ASSIGNMENT » Begin at the line below that has "- by apply countOk_complete, (wi_count" and stop after the line that has "done; try tauto.". Please restate only those lines, word for word.

Stored data entries
(** The year of a time is the one in which it lies. *)
Lemma gmtime_year t : newYear (tm_year (gmtime t) + 1900) <= dayOf t < newYear (tm_year (gmtime t) + 1901).
Proof.
  unfold gmtime, dayOf. destruct (civil_spec (t / 86400)) as (y & doy & Hd & Hn & Hlt & ->). cbv zeta. cbn [tm_year].
  destruct (Z.ltb_spec doy 306).
  - replace (y - 1900 + 1900) with y by lia. replace (y - 1900 + 1901) with (y + 1) by lia. rewrite !newYear_march.
    replace (y + 1 - 1) with y by lia. pose proof (march_next (y - 1)). replace (y - 1 + 1) with y in * by lia. lia.
  - replace (y + 1 - 1900 + 1900) with (y + 1) by lia. replace (y + 1 - 1900 + 1901) with (y + 2) by lia. rewrite !newYear_march.
    replace (y + 1 - 1) with y by lia. replace (y + 2 - 1) with (y + 1) by lia. lia.
Qed.

Lemma gmtime_yday t : tm_yday (gmtime t) = dayOf t - newYear (tm_year (gmtime t) + 1900).
Proof.
  unfold gmtime, dayOf. destruct (civil_from_days (t / 86400)) as [[y m] d]. cbn. unfold newYear. by replace (y - 1900 + 1900) with y by lia.
Qed.

Lemma gmtime_wday t : tm_wday (gmtime t) = (dayOf t + 4) mod 7.
Proof. unfold gmtime, dayOf. by destruct (civil_from_days (t / 86400)) as [[y m] d]. Qed.
Lemma countOk_complete ec x : countOk x -> countOk (completeWork ec x).
Proof.
  unfold countOk. intros (H1 & H2 & H3).
  assert (clip WORK_FAILURE_RETRY x = WORK_FAILURE_RETRY -> mRetries x < mMaxRetries x) as Hlt.
  { rewrite clip_retry. destruct (mRetries x >=? mMaxRetries x) eqn:E; [done|]. intros _. zify_bool. lia. }
  unfold completeWork. destruct (mState (ended ec x)) eqn:E; try (by destruct ec).
  assert (mRetries x < mMaxRetries x) as Hl.
  { destruct ec; [by apply Hlt|]. revert E. cbn. destruct (onSuccess (mSub x)).1; by rewrite ?clip_other by done. }
  by destruct ec.
Qed.

Lemma completePosts_advanced w ec x s l : completePosts w ec x s l -> mState (ended ec x) <> WORK_RUNNING -> Forall (advPost (completeWorld w ec x s)) l.
Proof.
  unfold completePosts. destruct (mState (ended ec x)); try done; [by intros [? _]|by intros [? _]|by intros -> _; constructor|by intros [? _]].
Qed.

Lemma complete_inv s w ec x l : workInv (eq w) s -> works s !! w = Some x -> lock s w = true -> completePosts w ec x s l ->
  workInv noOne (morePosts (completeWorld w ec x s) l).
Proof.
  intros Hi Hx Hl Hp. set (s1 := completeWorld w ec x s) in *.
  assert (works s1 !! w = Some (completeWork ec x)) as Hx1 by (apply list_lookup_insert_eq; by eapply lookup_lt_Some).
  apply (change_inv s _ w x (completeWork ec x) l []); try done.
  - apply shape_complete.
  - by apply countOk_complete, (wi_count _ _ Hi w).
  - cbn. by rewrite app_nil_r.
  - unfold rootsAfter. rewrite state_complete. cbn. unfold completeRoots. destruct (mParent x); [|by left]. destruct (isDone (mState (ended ec x))); [by right|by left].
  - unfold live. rewrite state_complete. unfold completePosts in Hp. fold s1 in Hp. destruct (mState (ended ec x)) eqn:E; try done.
    + destruct Hp as [_ Hp]. apply (Hp w w (completeWork ec x) eq_refl (visit_self _ w) Hx1). by rewrite state_complete.
    + left. exists (PostRun w). split; [|done]. apply elem_of_app. right. rewrite Hp. by left.
    + unfold completeWork. by rewrite E.
  - intros p y Ep Hd Hy Hyp. rewrite state_complete in Hd. unfold completePosts in Hp. fold s1 in Hp. rewrite Ep in Hp.
    assert (advanced s1 (eq p) l) as [_ Ha] by (by destruct (mState (ended ec x))). exact (Ha p p y eq_refl (visit_self _ p) Hy Hyp).
Qed.

Lemma rank_complete ec x : (rank (mSub (completeWork ec x)) <= rank (mSub x))%nat /\
  (mState (ended ec x) = WORK_PENDING \/ mState (ended ec x) = WORK_RUNNING -> rank (mSub (completeWork ec x)) < rank (mSub x))%nat.
Proof.
  pose proof (rank_success (mSub x)) as Hs. pose proof (rank_again (mSub x)) as Ha.
  assert (rank (mSub (ended ec x)) <= rank (mSub x))%nat as He by (destruct ec; [done|exact Hs]). split.
  - unfold completeWork. destruct (mState (ended ec x)); try done; (etransitivity; [apply rank_raise || apply rank_retry|done]).
  - intros Hst. assert (mSub (completeWork ec x) = mSub (ended ec x)) as -> by (unfold completeWork; by destruct Hst as [-> | ->]).
    destruct ec.
    + cbn in Hst. rewrite clip_retry in Hst. destruct (mRetries x >=? mMaxRetries x); by destruct Hst.
    + cbn in *. apply Ha. destruct (onSuccess (mSub x)).1; rewrite ?clip_other in Hst by done; try tauto.
      rewrite clip_retry in Hst. destruct (mRetries _ >=? mMaxRetries _); by destruct Hst.
Qed.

TASK RESPONSE »
  - by apply countOk_complete, (wi_count _ _ Hi w).
  - cbn. by rewrite app_nil_r.
  - unfold rootsAfter. rewrite state_complete. cbn. unfold completeRoots. destruct (mParent x); [|by left]. destruct (isDone (mState (ended ec x))); [by right|by left].
  - unfold live. rewrite state_complete. unfold completePosts in Hp. fold s1 in Hp. destruct (mState (ended ec x)) eqn:E; try done.
    + destruct Hp as [_ Hp]. apply (Hp w w (completeWork ec x) eq_refl (visit_self _ w) Hx1). by rewrite state_complete.
    + left. exists (PostRun w). split; [|done]. apply elem_of_app. right. rewrite Hp. by left.
    + unfold completeWork. by rewrite E.
  - intros p y Ep Hd Hy Hyp. rewrite state_complete in Hd. unfold completePosts in Hp. fold s1 in Hp. rewrite Ep in Hp.
    assert (advanced s1 (eq p) l) as [_ Ha] by (by destruct (mState (ended ec x))). exact (Ha p p y eq_refl (visit_self _ p) Hy Hyp).
Qed.

Lemma rank_complete ec x : (rank (mSub (completeWork ec x)) <= rank (mSub x))%nat /\
  (mState (ended ec x) = WORK_PENDING \/ mState (ended ec x) = WORK_RUNNING -> rank (mSub (completeWork ec x)) < rank (mSub x))%nat.
Proof.
  pose proof (rank_success (mSub x)) as Hs. pose proof (rank_again (mSub x)) as Ha.
  assert (rank (mSub (ended ec x)) <= rank (mSub x))%nat as He by (destruct ec; [done|exact Hs]). split.
  - unfold completeWork. destruct (mState (ended ec x)); try done; (etransitivity; [apply rank_raise || apply rank_retry|done]).
  - intros Hst. assert (mSub (completeWork ec x) = mSub (ended ec x)) as -> by (unfold completeWork; by destruct Hst as [-> | ->]).
    destruct ec.
    + cbn in Hst. rewrite clip_retry in Hst. destruct (mRetries x >=? mMaxRetries x); by destruct Hst.
    + cbn in *. apply Ha. destruct (onSuccess (mSub x)).1; rewrite ?clip_other in Hst by done; try tauto.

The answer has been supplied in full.